■ INSTRUCTIONS TO FOLLOW ■
Using the listing below, set down exactly the lines starting at the line that contains "Record CreditOffer := MkCreditOffer" and ending at the line that contains "of_repaymentFrequency : RepaymentFrequency;", both included, and no others.

■ PROVIDED RECORDS ■
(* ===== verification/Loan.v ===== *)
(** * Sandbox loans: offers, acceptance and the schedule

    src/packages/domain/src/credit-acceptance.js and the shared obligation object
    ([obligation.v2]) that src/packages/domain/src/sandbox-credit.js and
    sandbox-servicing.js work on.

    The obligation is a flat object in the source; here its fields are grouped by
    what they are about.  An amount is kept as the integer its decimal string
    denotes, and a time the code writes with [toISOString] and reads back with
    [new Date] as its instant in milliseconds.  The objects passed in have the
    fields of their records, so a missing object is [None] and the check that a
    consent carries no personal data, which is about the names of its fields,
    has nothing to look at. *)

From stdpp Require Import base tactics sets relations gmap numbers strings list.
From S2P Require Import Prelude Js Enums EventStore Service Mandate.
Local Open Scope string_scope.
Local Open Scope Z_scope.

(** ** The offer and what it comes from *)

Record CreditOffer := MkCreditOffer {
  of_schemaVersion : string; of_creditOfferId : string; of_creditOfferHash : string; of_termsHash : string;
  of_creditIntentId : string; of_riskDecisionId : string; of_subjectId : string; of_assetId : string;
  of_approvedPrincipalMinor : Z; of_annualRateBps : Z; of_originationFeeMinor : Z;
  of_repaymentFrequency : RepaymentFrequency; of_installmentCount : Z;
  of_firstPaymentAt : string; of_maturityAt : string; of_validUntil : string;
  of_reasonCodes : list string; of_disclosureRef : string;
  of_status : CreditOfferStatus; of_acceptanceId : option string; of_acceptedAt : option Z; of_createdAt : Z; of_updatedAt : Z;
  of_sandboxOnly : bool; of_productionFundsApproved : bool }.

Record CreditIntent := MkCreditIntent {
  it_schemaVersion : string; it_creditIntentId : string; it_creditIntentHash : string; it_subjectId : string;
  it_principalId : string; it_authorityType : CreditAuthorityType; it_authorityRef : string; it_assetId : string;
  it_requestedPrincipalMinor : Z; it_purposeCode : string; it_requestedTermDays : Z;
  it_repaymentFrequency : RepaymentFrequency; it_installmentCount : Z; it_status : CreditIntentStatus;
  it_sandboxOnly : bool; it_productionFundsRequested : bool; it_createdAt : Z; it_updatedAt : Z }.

■ OUTPUT BELOW ■
Record CreditOffer := MkCreditOffer {
  of_schemaVersion : string; of_creditOfferId : string; of_creditOfferHash : string; of_termsHash : string;
  of_creditIntentId : string; of_riskDecisionId : string; of_subjectId : string; of_assetId : string;
  of_approvedPrincipalMinor : Z; of_annualRateBps : Z; of_originationFeeMinor : Z;
  of_repaymentFrequency : RepaymentFrequency; of_installmentCount : Z;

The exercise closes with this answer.